Le sucre qui manque à mes fruits

Le sel du pain de ma mère

La qsida de mes longues nuits.

Quand mes jours de prisonnier

Défilent sans s’arrêter,

Quand commence à me gagner

L’envie sourde de liberté,

J’entre dans le bleu de tes yeux

Et je suis aigle dans le ciel :

Libre, souverain, orgueilleux

Narguant le monde de mes ailes,

Ange au milieu des étoiles

Moineau éclos de nulle part

Errant au gré du mistral

A la recherche du hasard…

Et je me laisse égarer

Dans ce beau désert pervenche

Libre, libre, tu m’as libéré

Libre, tu es ma providence !

Libre, une minute, une seconde,

Le temps d’un songe paternel,

De t’envelopper, ma grande,

D’une robe d’amour éternel.

Tu es ma part de ma terre,

Le sucre qui manque à mes fruits

Le sel du pain de ma mère

La qsida de mes longues nuits.

Miroir de mes joies anciennes.

M.B.

Décembre 2005

7 commentaires

  1. Merci à ce Benchicou que j’adore.
    A ce Benchicou avec l’âme sensible.
    A ce Benchicou qui a pris soin de ses lecteurs sans se rendre compte, en leur donnant par ses écrits leurs confiances en soi…
    Merci
    Sincerement Merci
    La Mahaut:)

  2. Je vous ai compris Monsieur Benchicou. Pour une fois je ne pouvais m’empecher de pleurer.
    Je vous ai compris cher frere.

  3. Avec ce recitale si emouvant vous nous donnez du baume au coeur mr benchicou, nous avons vraimnt soif de vos ecrits, votre soif de liberte rime toujour avec ta poesie.merci

  4. Hier, j’ai eu l’immense honneur d’ouvrir une émission sur le combat de la femme sur une Radio à Marseille avec le vibrant hommage de MONSIEUR Mohamed BENCHICOU à la Femme algérienne.
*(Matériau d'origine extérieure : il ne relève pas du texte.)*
(* ===== verification/Algo.v ===== *)
(** * The sending rate search (internal/udpst/algo.go)

    The rate controller of algorithms B and C and its one operation, adjust,
    with the 32-bit arithmetic of its measurements.  The theorems: the index
    stays in the table, it moves in the direction the measurements ask for,
    it converges to the ends of the table, and the averaging is exact exactly
    as long as its uint32 product does not wrap. *)

From S2P Require Import Prelude GoFloat Srates Protocol.

Record rateController := mkRC {
  rc_table : RateTable;
  rc_algo : Z;
  rc_index : Z;
  rc_srIndexConf : Z;
  rc_indexIsStart : bool;
  rc_highSpeedDelta : Z;
  rc_slowAdjThresh : Z;
  rc_seqErrThresh : Z;
  rc_lowThresh : Z;
  rc_upperThresh : Z;
  rc_useOwDelVar : bool;
  rc_ignoreOooDup : bool;
  rc_ecnCEThresh : Z;
  rc_srAdjSupp : Z;
  rc_slowAdjCount : Z;
  rc_retryCount : Z;
  rc_retryThresh : Z;
  rc_update : bool
}.

(** Assignment of the search state; the configuration is never written. *)
Definition rc_set (rc : rateController) (index slow retry thresh : Z) (update : bool) : rateController :=
  mkRC (rc_table rc) (rc_algo rc) index (rc_srIndexConf rc) (rc_indexIsStart rc)
    (rc_highSpeedDelta rc) (rc_slowAdjThresh rc) (rc_seqErrThresh rc) (rc_lowThresh rc)
    (rc_upperThresh rc) (rc_useOwDelVar rc) (rc_ignoreOooDup rc) (rc_ecnCEThresh rc)
    (rc_srAdjSupp rc) slow retry thresh update.

Definition rc_set_index (rc : rateController) (index : Z) : rateController :=
  rc_set rc index (rc_slowAdjCount rc) (rc_retryCount rc) (rc_retryThresh rc) (rc_update rc).

Record trialInput := mkTrial {
  ti_seqErrLoss : Z;
  ti_seqErrOoo : Z;
  ti_seqErrDup : Z;
  ti_delayVarSum : Z;
  ti_delayVarCnt : Z;
  ti_rttVarSample : Z;
  ti_rxDatagrams : Z;
  ti_ceCount : Z;
  ti_subIntSeqNo : Z
}.

Definition trial_seqerr (rc : rateController) (tin : trialInput) : Z :=
  if rc_ignoreOooDup rc then ti_seqErrLoss tin
  else ti_seqErrLoss tin + u32 (ti_seqErrOoo tin + ti_seqErrDup tin).

(** uint32 arithmetic: the product by ten wraps. *)
Definition trial_delay (rc : rateController) (tin : trialInput) : Z :=
  if rc_useOwDelVar rc then
    if 0 <? ti_delayVarCnt tin
    then u32 (u32 (ti_delayVarSum tin * 10) / ti_delayVarCnt tin + 5) / 10
    else rc_lowThresh rc
  else if negb (ti_rttVarSample tin =? statusNoDelay) then ti_rttVarSample tin
  else rc_lowThresh rc.

Definition trial_cethresh (rc : rateController) (tin : trialInput) : bool :=
  if (0 <? rc_ecnCEThresh rc) && (0 <? ti_ceCount tin) then
    let need := u32 (u32 (u32 (u32 (rc_ecnCEThresh rc - 1) * ti_rxDatagrams tin) * 10) / 255 + 5) / 10 in
    need <? ti_ceCount tin
  else false.

Definition trial_good (rc : rateController) (tin : trialInput) : bool :=
  (trial_seqerr rc tin <=? rc_seqErrThresh rc) && (trial_delay rc tin <? rc_lowThresh rc) &&
  negb (trial_cethresh rc tin).

Definition trial_bad (rc : rateController) (tin : trialInput) : bool :=
  (rc_seqErrThresh rc <? trial_seqerr rc tin) || (rc_upperThresh rc <? trial_delay rc tin) ||
  trial_cethresh rc tin.

Definition adjustAlgoC (rc : rateController) (good bad : bool) (hst maxIdx : Z) : rateController :=
  let thresh := if rc_retryThresh rc =? 0 then 5 else rc_retryThresh rc in
  let index := rc_index rc in
  let slow := rc_slowAdjCount rc in
  let retry := rc_retryCount rc in
  let update := rc_update rc in
  if good then
    if (index <? hst) && (slow <? rc_slowAdjThresh rc) then
      if hst <? index * 2 then rc_set rc hst 0 retry thresh update
      else
        let index := if index =? 0 then index + 1 else index in
        if update then rc_set rc (index * 2) 0 retry thresh false
        else rc_set rc index 0 retry thresh true
    else
      let '(index, retry) := if index <? maxIdx then (index + 1, retry + 1) else (index, retry) in
      if thresh <=? retry then rc_set rc index 0 0 (thresh + 5) update
      else rc_set rc index slow retry thresh update
  else if bad then
    let slow := slow + 1 in
    if (index <? hst) && (slow =? rc_slowAdjThresh rc) then
      if rc_highSpeedDelta rc * 3 <? index
      then rc_set rc (index - rc_highSpeedDelta rc * 3) slow retry thresh update
      else rc_set rc 0 slow retry thresh update
    else if 0 <? index then
      let index := index - 1 in
      let retry := retry + 1 in
      if thresh <=? retry then rc_set rc index 0 0 thresh update
      else rc_set rc index slow retry thresh update
    else rc_set rc index slow retry thresh update
  else rc_set rc index slow retry thresh update.

(** The switch of adjust for algorithm B. *)
Definition adjustAlgoB (rc : rateController) (good bad : bool) (hst maxIdx : Z) : rateController :=
  let index := rc_index rc in
  let slow := rc_slowAdjCount rc in
  let set i s := rc_set rc i s (rc_retryCount rc) (rc_retryThresh rc) (rc_update rc) in
  if good then
    if (index <? hst) && (slow <? rc_slowAdjThresh rc) then
      if hst <? index + rc_highSpeedDelta rc then set hst 0
      else set (index + rc_highSpeedDelta rc) 0
    else if index <? maxIdx then set (index + 1) slow
    else rc
  else if bad then
    let slow := slow + 1 in
    if (index <? hst) && (slow =? rc_slowAdjThresh rc) then
      if rc_highSpeedDelta rc * 3 <? index then set (index - rc_highSpeedDelta rc * 3) slow
      else set 0 slow
    else if 0 <? index then set (index - 1) slow
    else set index slow
  else rc.

Definition adjust (rc : rateController) (tin : trialInput) : rateController :=
  let hst := HighSpeedThresh (rc_table rc) in
  let maxIdx := Z.of_nat (length (Rows (rc_table rc))) - 1 in
  if (0 <? rc_srAdjSupp rc) && (ti_subIntSeqNo tin <? rc_srAdjSupp rc) then
    if (0 <=? rc_srIndexConf rc) && negb (rc_indexIsStart rc) then rc_set_index rc 0 else rc
  else if (0 <=? rc_srIndexConf rc) && negb (rc_indexIsStart rc) then
    rc_set_index rc (rc_srIndexConf rc)
  else
    let good := trial_good rc tin in
    let bad := trial_bad rc tin in
    if rc_algo rc =? 1 then adjustAlgoC rc good bad hst maxIdx
    else adjustAlgoB rc good bad hst maxIdx.

Definition adjust_all (rc : rateController) (tins : list trialInput) : rateController :=
  fold_left adjust tins rc.

(** ** The interface of a rate table

    What the search needs of a table: a threshold inside it, and not below the
    index 2 that algorithm C may reach from row 0 in one trial.  The tables of
    [BuildRateTable] are instances. *)
Class SearchTable (t : RateTable) : Prop := {
  st_thresh_min : 2 <= HighSpeedThresh t;
  st_thresh_inside : HighSpeedThresh t < Z.of_nat (length (Rows t))
}.

#[export] Instance BuildRateTable_search jumbo trad : SearchTable (BuildRateTable jumbo trad).
Proof.
  split; rewrite build_thresh; [lia|]. rewrite build_rows_length. reflexivity.
Qed.

Definition max_index (t : RateTable) : Z := Z.of_nat (length (Rows t)) - 1.
(* ===== verification/Accounting.v ===== *)
(** * Receiver-side accounting (internal/udpst/accounting.go)

    The state of [rxAccounting], grouped as the source's comments group it
    (sequence tracking, delays, trial counters, sub-interval counters), and
    its operations: recordLoad with recordSeq and the history ring,
    trialInput, maybeRoll, buildStatus and resetTrial.  The abstract receiver
    [spec_run] classifies sequence numbers against the list of those already
    accepted; the ring of 32 entries refines it, and without stale duplicates
    its loss count is the number of sequence numbers missing below the
    highest one. *)

From stdpp Require Import gmap.
From Stdlib Require Import ZifyNat.
From S2P Require Import Prelude GoFloat Srates Protocol Status GoTime Algo.

Definition loadHistorySize : nat := 32.

Record seqState := mkSeq {
  rx_seq : Z;
  rx_history : list Z;
  rx_histIdx : Z
}.

Record delayState := mkDelay {
  rx_clockDeltaMin : Z;
  rx_haveClockDelta : bool;
  rx_rttMin : Z;
  rx_rttVarSample : Z;
  rx_lastEchoSec : Z;
  rx_lastEchoNsec : Z;
  rx_delayMinUpd : bool
}.

Record trialState := mkTrialState {
  rx_tRxDatagrams : Z;
  rx_tRxBytes : Z;
  rx_tLoss : Z;
  rx_tOoo : Z;
  rx_tDup : Z;
  rx_tDvMin : Z;
  rx_tDvMax : Z;
  rx_tDvSum : Z;
  rx_tDvCnt : Z;
  rx_tCE : Z
}.

Record subState := mkSubState {
  rx_sub : SubIntStats;
  rx_subCE : Z;
  rx_subStart : Time;
  rx_accumMs : Z;
  rx_saved : SubIntStats;
  rx_savedCE : Z;
  rx_subIntSeq : Z;
  rx_rolled : bool
}.

Record rxAccounting := mkRx {
  rx_s : seqState;
  rx_d : delayState;
  rx_t : trialState;
  rx_b : subState
}.

(** SubIntStats{DelayVarMin: statusNoDelay, RTTVarMin: statusNoDelay} *)
Definition freshSub : SubIntStats := mkSub 0 0 0 0 0 0 statusNoDelay 0 0 0 statusNoDelay 0 0.

(** The trial counters as newRxAccounting and resetTrial leave them. *)
Definition freshTrial : trialState := mkTrialState 0 0 0 0 0 statusNoDelay 0 0 0 0.

Definition newRxAccounting (now : Time) : rxAccounting :=
  mkRx (mkSeq 0 (replicate loadHistorySize 0) 0)
       (mkDelay 0 false statusNoDelay statusNoDelay 0 0 false)
       freshTrial
       (mkSubState freshSub 0 now 0 zeroSub 0 0 false).

Definition pushHistory (s : seqState) (seq : Z) : go seqState :=
  h ← set_idx (rx_history s) (Z.to_nat (rx_histIdx s)) seq;
  Ret (mkSeq (rx_seq s) h (Z.rem (rx_histIdx s + 1) (Z.of_nat loadHistorySize))).

Definition inHistory (s : seqState) (seq : Z) : bool := existsb (fun x => x =? seq) (rx_history s).

(** Updates of the loss, reordering and duplicate counters of the trial and
    of the active sub-interval. *)
Definition trial_errs (t : trialState) (loss ooo dup : Z) : trialState :=
  mkTrialState (rx_tRxDatagrams t) (rx_tRxBytes t) loss ooo dup (rx_tDvMin t) (rx_tDvMax t)
    (rx_tDvSum t) (rx_tDvCnt t) (rx_tCE t).

Definition sub_errs (s : SubIntStats) (loss ooo dup : Z) : SubIntStats :=
  mkSub (Si_RxDatagrams s) (Si_RxBytes s) (Si_DeltaTime s) loss ooo dup
    (Si_DelayVarMin s) (Si_DelayVarMax s) (Si_DelayVarSum s) (Si_DelayVarCnt s)
    (Si_RTTVarMin s) (Si_RTTVarMax s) (Si_AccumTime s).

Definition set_sub (b : subState) (s : SubIntStats) : subState :=
  mkSubState s (rx_subCE b) (rx_subStart b) (rx_accumMs b) (rx_saved b) (rx_savedCE b)
    (rx_subIntSeq b) (rx_rolled b).

Definition recordSeq (a : rxAccounting) (seq : Z) : go (rxAccounting * bool) :=
  let s := rx_s a in
  let t := rx_t a in
  let sub := rx_sub (rx_b a) in
  if u32 (rx_seq s + 1) <=? seq then
    let gap := u32 (seq - rx_seq s - 1) in
    let t := trial_errs t (u32 (rx_tLoss t + gap)) (rx_tOoo t) (rx_tDup t) in
    let sub := sub_errs sub (u32 (Si_SeqErrLoss sub + gap)) (Si_SeqErrOoo sub) (Si_SeqErrDup sub) in
    s ← pushHistory (mkSeq seq (rx_history s) (rx_histIdx s)) seq;
    Ret (mkRx s (rx_d a) t (set_sub (rx_b a) sub), true)
  else if inHistory s seq then
    let t := trial_errs t (rx_tLoss t) (rx_tOoo t) (u32 (rx_tDup t + 1)) in
    let sub := sub_errs sub (Si_SeqErrLoss sub) (Si_SeqErrOoo sub) (u32 (Si_SeqErrDup sub + 1)) in
    Ret (mkRx s (rx_d a) t (set_sub (rx_b a) sub), false)
  else
    let loss := if 0 <? rx_tLoss t then rx_tLoss t - 1 else rx_tLoss t in
    let sloss := if 0 <? Si_SeqErrLoss sub then Si_SeqErrLoss sub - 1 else Si_SeqErrLoss sub in
    let t := trial_errs t loss (u32 (rx_tOoo t + 1)) (rx_tDup t) in
    let sub := sub_errs sub sloss (u32 (Si_SeqErrOoo sub + 1)) (Si_SeqErrDup sub) in
    s ← pushHistory s seq;
    Ret (mkRx s (rx_d a) t (set_sub (rx_b a) sub), false).
(* ===== verification/GoScan.v ===== *)
(** * Scanning (verbs of fmt.Sscanf, strings.TrimSpace, slog levels)

    The readings of flag texts: a port range by the format "%d-%d", the
    trimming of a CIDR and the name of a log level.  They go by runes, so they
    are written over the pieces of a text (GoUtf8). *)

From stdpp Require Import strings.
From S2P Require Import Prelude GoText GoUtf8 GoNet.

(** unicode.IsSpace, the same set as fmt's isSpace. *)
Definition unicode_space (r : Z) : bool :=
  (r =? 32) || between 9 r 13 || (r =? 133) || (r =? 160) || (r =? 5760) || between 8192 r 8202 ||
  (r =? 8232) || (r =? 8233) || (r =? 8239) || (r =? 8287) || (r =? 12288).

Definition space_chunk (c : chunk) : bool := match c with Rune r _ => unicode_space r | Bad _ => false end.

Fixpoint drop_space (cs : list chunk) : list chunk :=
  match cs with c :: cs' => if space_chunk c then drop_space cs' else cs | [] => [] end.

Definition TrimSpace (s : list Z) : list Z :=
  concat (map chunk_bytes (rev (drop_space (rev (drop_space (chunks s)))))).

(** ** fmt.Sscanf(text, "%d-%d", &lo, &hi)

    [None]: an error.  What follows the second number is not read. *)

(** SkipSpace: a newline is an error. *)
Fixpoint SkipSpace (cs : list chunk) : option (list chunk) :=
  match cs with
  | Rune r bs :: cs' =>
      if r =? 10 then None else if unicode_space r then SkipSpace cs' else Some cs
  | _ => Some cs
  end.

(** accept of a sign, then of digits. *)
Definition accept_sign (cs : list chunk) : list Z * list chunk :=
  match cs with
  | Rune r _ :: cs' => if (r =? 43) || (r =? 45) then ([r], cs') else ([], cs)
  | _ => ([], cs)
  end.

Fixpoint accept_digits (cs : list chunk) : list Z * list chunk :=
  match cs with
  | Rune r _ :: cs' => if is_digit r then let '(ds, rest) := accept_digits cs' in (r :: ds, rest) else ([], cs)
  | _ => ([], cs)
  end.

(** scanInt for the verb d. *)
Definition scanInt (cs : list chunk) : option (Z * list chunk) :=
  match SkipSpace cs with
  | Some cs =>
      let '(sign, cs) := accept_sign cs in
      let '(ds, cs) := accept_digits cs in
      match ds with
      | [] => None
      | _ => match ParseInt (sign ++ ds) with Some n => Some (n, cs) | None => None end
      end
  | None => None
  end.

Definition scan_range (text : list Z) : option (Z * Z) :=
  match scanInt (chunks text) with
  | Some (lo, Rune 45 _ :: cs) => match scanInt cs with Some (hi, _) => Some (lo, hi) | None => None end
  | _ => None
  end.

(** ** slog.Level.UnmarshalText *)

(** strings.ToUpper, as far as a comparison with an ASCII name sees it: the
    two runes besides the ASCII letters whose upper case is ASCII. *)
Definition upper_rune (r : Z) : Z :=
  if between 97 r 122 then r - 32 else if r =? 305 then 73 else if r =? 383 then 83 else r.
Definition upper (s : list Z) : list Z :=
  map (fun c => match c with Rune r _ => upper_rune r | Bad _ => 65533 end) (chunks s).

(** strings.IndexAny(s, "+-") and the cut there. *)
Fixpoint cut_sign (s : list Z) : list Z * option (list Z) :=
  match s with
  | [] => ([], None)
  | c :: s' => if (c =? 43) || (c =? 45) then ([], Some s) else let '(a, b) := cut_sign s' in (c :: a, b)
  end.

Definition level_name (n : list Z) : option Z :=
  if bool_decide (n = str "DEBUG") then Some (-4)
  else if bool_decide (n = str "INFO") then Some 0
  else if bool_decide (n = str "WARN") then Some 4
  else if bool_decide (n = str "ERROR") then Some 8
  else None.

Definition Level_parse (s : list Z) : option Z :=
  let '(name, sign) := cut_sign s in
  match match sign with Some t => ParseInt t | None => Some 0 end with
  | Some offset => (fun l => i64 (l + offset)) <$> level_name (upper name)
  | None => None
  end.

(** ** Lemmas *)
Definition ascii (s : list Z) : Prop := Forall (fun c => 0 <= c < 128) s.

Lemma chunks_fuel_ascii a : forall fuel s, ascii a -> (length a <= fuel)%nat ->
  chunks_fuel fuel (a ++ s) = map (fun c => Rune c [c]) a ++ chunks_fuel (fuel - length a) s.
Proof.
  induction a as [|c a IH]; intros fuel s Ha Hf; [by rewrite Nat.sub_0_r|]. inversion Ha as [|? ? Hc Ha']; subst.
  destruct fuel as [|fuel]; [cbn in Hf; lia|]. cbn [app chunks_fuel DecodeRune map length].
  rewrite (proj2 (Z.ltb_lt c 128)) by lia. cbn in Hf. change (drop 1 (c :: a ++ s)) with (drop 0 (a ++ s)). rewrite drop_0, IH by (done || lia). done.
Qed.

Lemma chunks_ascii_app a s : ascii a -> chunks (a ++ s) = map (fun c => Rune c [c]) a ++ chunks s.
Proof.
  intros Ha. unfold chunks. rewrite chunks_fuel_ascii by (done || rewrite length_app; lia). f_equal. f_equal. rewrite length_app. lia.
Qed.

Lemma chunks_ascii a : ascii a -> chunks a = map (fun c => Rune c [c]) a.
Proof. intros Ha. rewrite <- (app_nil_r a) at 1. rewrite chunks_ascii_app by done. apply app_nil_r. Qed.

Lemma chunk_bytes_ascii a : concat (map chunk_bytes (map (fun c => Rune c [c]) a)) = a.
Proof. induction a as [|c a IH]; [done|]. cbn. by rewrite IH. Qed.

(** ASCII text between spaces, with neither end a space. *)
Definition trimmed (s : list Z) : Prop :=
  match head s, head (rev s) with Some a, Some b => unicode_space a = false /\ unicode_space b = false | _, _ => False end.

Lemma drop_space_stop (cs : list Z) rest c t : Forall (fun c => unicode_space c = true) cs -> rest = c :: t -> unicode_space c = false ->
  drop_space (map (fun c => Rune c [c]) (cs ++ rest)) = map (fun c => Rune c [c]) rest.
Proof.
  intros Hs -> Hc. induction Hs as [|x cs Hx _ IH]; cbn; [by rewrite Hc|]. by rewrite Hx.
Qed.

Lemma TrimSpace_pad l s r : ascii l -> ascii s -> ascii r ->
  Forall (fun c => unicode_space c = true) l -> Forall (fun c => unicode_space c = true) r -> trimmed s -> TrimSpace (l ++ s ++ r) = s.
Proof.
  intros Hl Hs Hr Sl Sr Ht. unfold trimmed in Ht. unfold TrimSpace.
  destruct (head s) as [a|] eqn:Ea; [|done]. destruct (head (rev s)) as [b|] eqn:Eb; [|done]. destruct Ht as [Ha Hb].
  rewrite chunks_ascii by (by repeat apply Forall_app_2).
  destruct s as [|a' s]; [done|]. injection Ea as ->.
  rewrite (drop_space_stop l ((a :: s) ++ r) a (s ++ r)) by done.
  rewrite <- map_rev, rev_app_distr.
  destruct (rev (a :: s)) as [|b' t] eqn:Er; [done|]. injection Eb as ->.
  rewrite (drop_space_stop (rev r) (b :: t) b t); [|by apply Forall_rev|done|done].
  rewrite <- Er, <- map_rev, rev_involutive. apply chunk_bytes_ascii.
Qed.

Lemma SkipSpace_digit c cs bs : is_digit c = true -> SkipSpace (Rune c bs :: cs) = Some (Rune c bs :: cs).
Proof.
  intros H. unfold is_digit in H. b2p. cbn. rewrite (proj2 (Z.eqb_neq c 10)) by lia.
  assert (E : unicode_space c = false); [|by rewrite E]. unfold unicode_space, between. rewrite !orb_false_iff.
  repeat split; try (apply Z.eqb_neq; lia); apply andb_false_iff; (left; apply Z.leb_gt; lia) || (right; apply Z.leb_gt; lia).
Qed.

Lemma accept_digits_app ds cs : all_digits ds -> match cs with Rune r _ :: _ => is_digit r = false | _ => True end ->
  accept_digits (map (fun c => Rune c [c]) ds ++ cs) = (ds, cs).
Proof.
  intros Hd Hc. induction Hd as [|d ds Hd _ IH]; cbn [map app accept_digits].
  - destruct cs as [|[r bs|b] cs]; [done| |done]. by cbn; rewrite Hc.
  - by rewrite Hd, IH.
Qed.

Lemma scanInt_decimal n cs : 0 <= n < 2 ^ 63 -> match cs with Rune r _ :: _ => is_digit r = false | _ => True end ->
  scanInt (map (fun c => Rune c [c]) (FormatUint10 n) ++ cs) = Some (n, cs).
Proof.
  intros Hn Hc. destruct (FormatUint10_spec n) as (Hd & Hne & Hv); [width_lia|]. unfold scanInt.
  destruct (FormatUint10 n) as [|d ds] eqn:Ef; [done|]. pose proof (Forall_inv Hd) as Hd1. destruct (digit_not_sign d Hd1) as [Hp Hm].
  cbn [map app]. rewrite SkipSpace_digit by done. cbn [accept_sign].
  rewrite (proj2 (Z.eqb_neq d 43)), (proj2 (Z.eqb_neq d 45)) by done. cbn [orb].
  change (Rune d [d] :: map (fun c => Rune c [c]) ds ++ cs) with (map (fun c => Rune c [c]) (d :: ds) ++ cs).
  rewrite accept_digits_app by done. cbn [app]. rewrite ParseInt_digits by (done || lia). by rewrite Hv.
Qed.

Lemma digits_ascii ds : all_digits ds -> ascii ds.
Proof. intros H. refine (Forall_impl _ _ H). intros c Hc. unfold is_digit in Hc. b2p. lia. Qed.

(** A range written as two numbers reads back, whatever follows it but a
    digit. *)
Lemma scan_range_written lo hi rest : 0 <= lo < 2 ^ 63 -> 0 <= hi < 2 ^ 63 ->
  match chunks rest with Rune r _ :: _ => is_digit r = false | _ => True end ->
  scan_range (FormatUint10 lo ++ 45 :: FormatUint10 hi ++ rest) = Some (lo, hi).
Proof.
  intros Hlo Hhi Hr. unfold scan_range.
  destruct (FormatUint10_spec lo) as (Hd & _ & _); [width_lia|]. destruct (FormatUint10_spec hi) as (Hd' & _ & _); [width_lia|].
  rewrite chunks_ascii_app by (by apply digits_ascii).
  change (45 :: FormatUint10 hi ++ rest) with ([45] ++ FormatUint10 hi ++ rest).
  rewrite chunks_ascii_app by (by repeat constructor). rewrite chunks_ascii_app by (by apply digits_ascii).
  rewrite scanInt_decimal by done. cbn [map app]. by rewrite scanInt_decimal.
Qed.

Example level_names : map (fun s => Level_parse (str s)) ["info"; "Debug"; "WARN+2"; "error-1"; "verbose"; "info+"]%string
  = [Some 0; Some (-4); Some 6; Some 7; None; None].
Proof. reflexivity. Qed.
    Je ne peux qu’admirer l’homme pétri de COURAGE et le talentueux poète

    Tu me réconcilies avec les hommes algériens ( "je dis tu à tous ceux que j’aime" Jacques PREVERT), tu me fais oublier la photo guignolesque et pitoyable d’une autre petit algérien qui a essayé de "prendre la pose" en ce 8 mars 2011 .

    Avec toute mon affection et mon respect le plus sincère

    Zineb

  5. Bonjour à tous,

    Je tenais à exprimer mon admiration et mon émotion face à tant de jolis verbes, à tant de vérités adressées à celles qui nous ont fait!
    C’est une magnifique description du contenu de nos cœurs et de ce que renferment nos âmes!

    Ma mère, comme les vôtres, est certainement le plus trésor sur cette terre, je pleure encore de douleur pour toutes ces injustices qu’elle subit mais qu’elle ne tolère! C’est un souffle de liberté, un réconfort, un espoir qu’on ne trouvera chez aucune autre personne.
    Une femme d’exception que certains ont voulue soumise sans qu’elle ne cède à cette hantise…
    Notre terre ne peut l’être sans son sourire, cette terre ne peut être sans son courage et nous ne pouvons être sans son amour.

    Elle est, donc je suis…

    Avec tout mon profond respect Mr Benchicou.